The interdisciplinary minor in Creativity, the Arts, and Social Transformation (CAST) is proud to announce its third graduating class. During their time at Brandeis, and through their varied artistic practices and processes, seniors in the CAST program have engaged in work at the nexus of arts, culture, social justice, and peace. Each profile illustrates the ways in which these students have explored and developed their own creative approaches to creating ethical social change.
As a biology major and cultural-studies focused music major, I continue to see Creativity, The Arts, and Social Transformation as bridging the gap between scientific possibility, social justice, and resilience. I’ve explored this relationship while volunteering at the Dana-Farber Cancer Institute, where I perform solo viola compositions for cancer patients undergoing chemotherapy every week. Bringing art into a space that is afflicted by life-threatening disease, loss, fear of loss, and filled with a need for resilience, I’ve seen that creative and artistic approaches can renew feelings of humanity and hope in many ways, even in spaces grounded in scientific knowledge. I’m certain that these experiences and exposures to creative approaches as a CAST minor will follow me in my future, as a medical student and beyond, when I hope eventually to serve as a physician for underserved communities.
My name is Marcelo Brociner, and I'm a Cuban-American artist and art activist from Somerville, Massachusetts. The CAST minor has been an important part of my Brandeis career because it has demonstrated the power of the arts in its ability to simultaneously mirror and influence society. BLNC (balance), an art collective which I co-founded, just wrapped up its third annual local art showcase titled ONE, and I also just released my first fully-streaming album titled Price of Paradise. This upcoming summer, I will be helping create a documentary archiving a four-week music education program run by AfroRazones in Havana, Cuba. Ultimately, I plan to be involved in the arts in some capacity throughout my life, whether or not it is directly related to the career I pursue in the future. It's important to remember that art-making and career-pursuing never have to be exclusive.

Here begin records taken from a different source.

(* ===== verification/Mapping.v ===== *)
(** * The outcome mapping ([host-enforcement/crates/i05-protocol/src/mapping.rs])

    The ACTION_OUTCOME to RESOURCE_RESULT agreement table: its reader, and [check_agreement], which compares the gate's
    outcome with the worker's resource result as Python values.  The theorem: when they agree, and that nothing else
    does. *)

From S2P Require Import Prelude Contracts Slices Base64 Json Frame Render.
Definition MAPPING_VERSION : string := "planeon.internal.effect-gate-outcome-mapping/v2".

Module Mismatch.
Inductive t := M00 | M01 | M02 | M03 | M04 | M05 | M06 | M07.
#[global] Instance t_eq_dec : EqDecision t.
Proof. solve_decision. Defined.
Definition code (m : t) : string :=
  match m with
  | M00 => "M00" | M01 => "M01" | M02 => "M02" | M03 => "M03"
  | M04 => "M04" | M05 => "M05" | M06 => "M06" | M07 => "M07"
  end.
Definition message (m : t) : string :=
  match m with
  | M00 => "M00 no usable ACTION_OUTCOME"
  | M01 => "M01 action identifiers differ"
  | M02 => "M02 no mapping row for this outcome"
  | M03 => "M03 resource result outside the mapped outcomes"
  | M04 => "M04 object reported where the mapping requires none"
  | M05 => "M05 reported object missing or not strictly decodable"
  | M06 => "M06 reported object identity differs from the armed action"
  | M07 => "M07 reported object UID or resourceVersion differs from the gate's observation"
  end.
End Mismatch.

(** The armed template's identity. *)
Record Identity := mkIdentity { id_api_version : string; id_kind : Kind; id_namespace : string; id_name : string }.

Module StatusRule.
Inductive t := Null | Exact (status : Int) | Class (low high : Z).
End StatusRule.
Module ObjectRule.
Inductive t := IdentityMatch | DeleteBodyIfPresent | Any | Null.
#[global] Instance t_eq_dec : EqDecision t.
Proof. solve_decision. Defined.
End ObjectRule.
Module BodyKind.
Inductive t := Object_ | Status.
#[global] Instance t_eq_dec : EqDecision t.
Proof. solve_decision. Defined.
End BodyKind.
#[export] Instance MemoryStores_laws : StoresLaws MemoryStores.
Proof.
  split; try done.
  - intros s r. cbn [append entries MemoryStores_Stores]. unfold memory_append, journal_attempt.
    destruct (record_failure _) as [p [[]|]]; cbn -[Nat.ltb].
    + rewrite length_app. by rewrite (proj2 (Nat.ltb_lt _ _)) by (simpl; lia).
    + by rewrite Nat.ltb_irrefl, app_nil_r.
    + done.
  - intros s r. cbn. unfold memory_append. by destruct (journal_attempt _ _).
  - intros s g m. cbn. unfold memory_write_marker. by destruct (marker_write _ _ _).
  - intros s g m. cbn. unfold memory_write_marker, marker_write.
    destruct (marker_record (ms_marker s)) eqn:E; cbn; [by rewrite E|].
    by destruct (marker_failure _) as [p' []].
  - intros s g m. cbn. unfold memory_write_marker, marker_write.
    destruct (marker_record (ms_marker s)) eqn:E; cbn; [by rewrite E|done].
Qed.

(** ** The source's unit cases *)

Fixpoint attempts (j : Journal) (count : nat) : list bool * Journal :=
  match count with
  | O => ([], j)
  | S count => let '(j, ok) := journal_attempt j Rec.DrainStarted in
               let '(oks, j) := attempts j count in (ok :: oks, j)
  end.

Definition with_plan (j : Journal) (f : FaultPlan → FaultPlan) : Journal :=
  mkJournal (journal_entries j) (f (journal_plan j)).

Example fail_after_counts_every_attempt :
  let j := with_plan Journal_default (λ p, plan_set_fail_after p 2) in
  let '(first, j) := attempts j 4 in
  let '(second, _) := attempts (with_plan j (λ p, plan_set_fail_after p 0)) 2 in
  (first, second) = ([true; true; false; true], [false; true]).
Proof. vm_compute. reflexivity. Qed.

Example a_torn_failure_leaves_a_placeholder :
  let j := with_plan Journal_default (λ p, plan_fail_next (plan_fail_next p true) false) in
  let '(oks, j) := attempts j 3 in
  (oks, journal_entries j) = ([false; false; true], [Entry.Torn; Entry.Record_ Rec.DrainStarted]).
Proof. vm_compute. reflexivity. Qed.

Example fail_after_queues_behind_fail_next :
  let j := with_plan Journal_default
             (λ p, plan_set_fail_after (plan_fail_next (plan_fail_next p false) false) 0) in
  (attempts j 4).1 = [false; false; false; true].
Proof. vm_compute. reflexivity. Qed.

Gemma Johnson Curnin 19' is a recent graduate of Brandeis University. They double majored in Art History and Women's, Gender, and Sexuality Studies and double minored in Creativity, the Arts, Social Transformation and Sculpture and Digital Media. During their final year they presented their CAST Capstone which utilized visual arts as a lens for how we can learn through visual imagery. This past summer Gemma interned at the Museum of Fine Arts, Boston where they worked in the Studio Art program teaching art to children of all ages. Gemma also traveled to Germany as a Max Kade Travel Grant recipient to do research on German women artists specializing in performance art. Since then they have been living in Portland, Maine where they have been working as a Coordinator for the Hiring Events Team at the Council on International Educational Exchange (CIEE), an international educational exchange non-profit. Gemma is hoping to attend graduate school in the next year!
I graduated Brandeis in 2017 with a CAST minor, Psychology major, and Hispanic Studies minor. I worked for a while in the MetroWest area as a care manager for adults with disabling mental illness. At this position, I led a casual "training" about LGBT terminology and issues for my entire department, as well as participating in developing and facilitating the Diversity 101 training as part of new hire orientation. On an artistic front, I had the opportunity to lead my department in competing for the annual holiday decorating contest, making our office into a real-life Narnia one year, and creating the story of the movie Elf the next year! Many people the company served came through to see the different set ups every year.
I have since started graduate school in Social Work at Boston University, moved to Nashua NH and started working as a case manager with the co-occuring substance use and homelessness population in Nashua. After about 6 months in my case manager position, I have collaborated with a colleague to develop a round-table discussion-based LGBT training that we plan to open to the entire 6-organization Partnership for Successful Living. Unfortunately, I haven't had a ton of time to flex my artistic muscles, due to working while in graduate school. I do find, however, that I think very artistically about summarizing my work and I will often share ideas for large scale pieces or installations with my (very creative and artistic) partner. Even just thinking metaphorically about how I would represent what I am experiencing and thinking about at work is a hugely supportive outlet!
I am thrilled to continue similar work as a current Sherman H. Starr Family curatorial intern at the Rose Art Museum. For my CAST capstone project, I plan to produce a photography series and a collection of poems profiling and exploring the social significance of auxiliary dance group, Toxic. After graduation, I’m excited to explore career opportunities centering the arts and social transformation in the Greater Boston Area or Atlanta before pursuing a graduate degree.
Sarah is living in Madrid and helping teach English to Spanish kids at a bilingual primary school. I assist teachers in first and second grade in classes taught in English – language, social science, and natural science. I'm living in the city center, meeting a lot of new people, and trying to make time to read & write.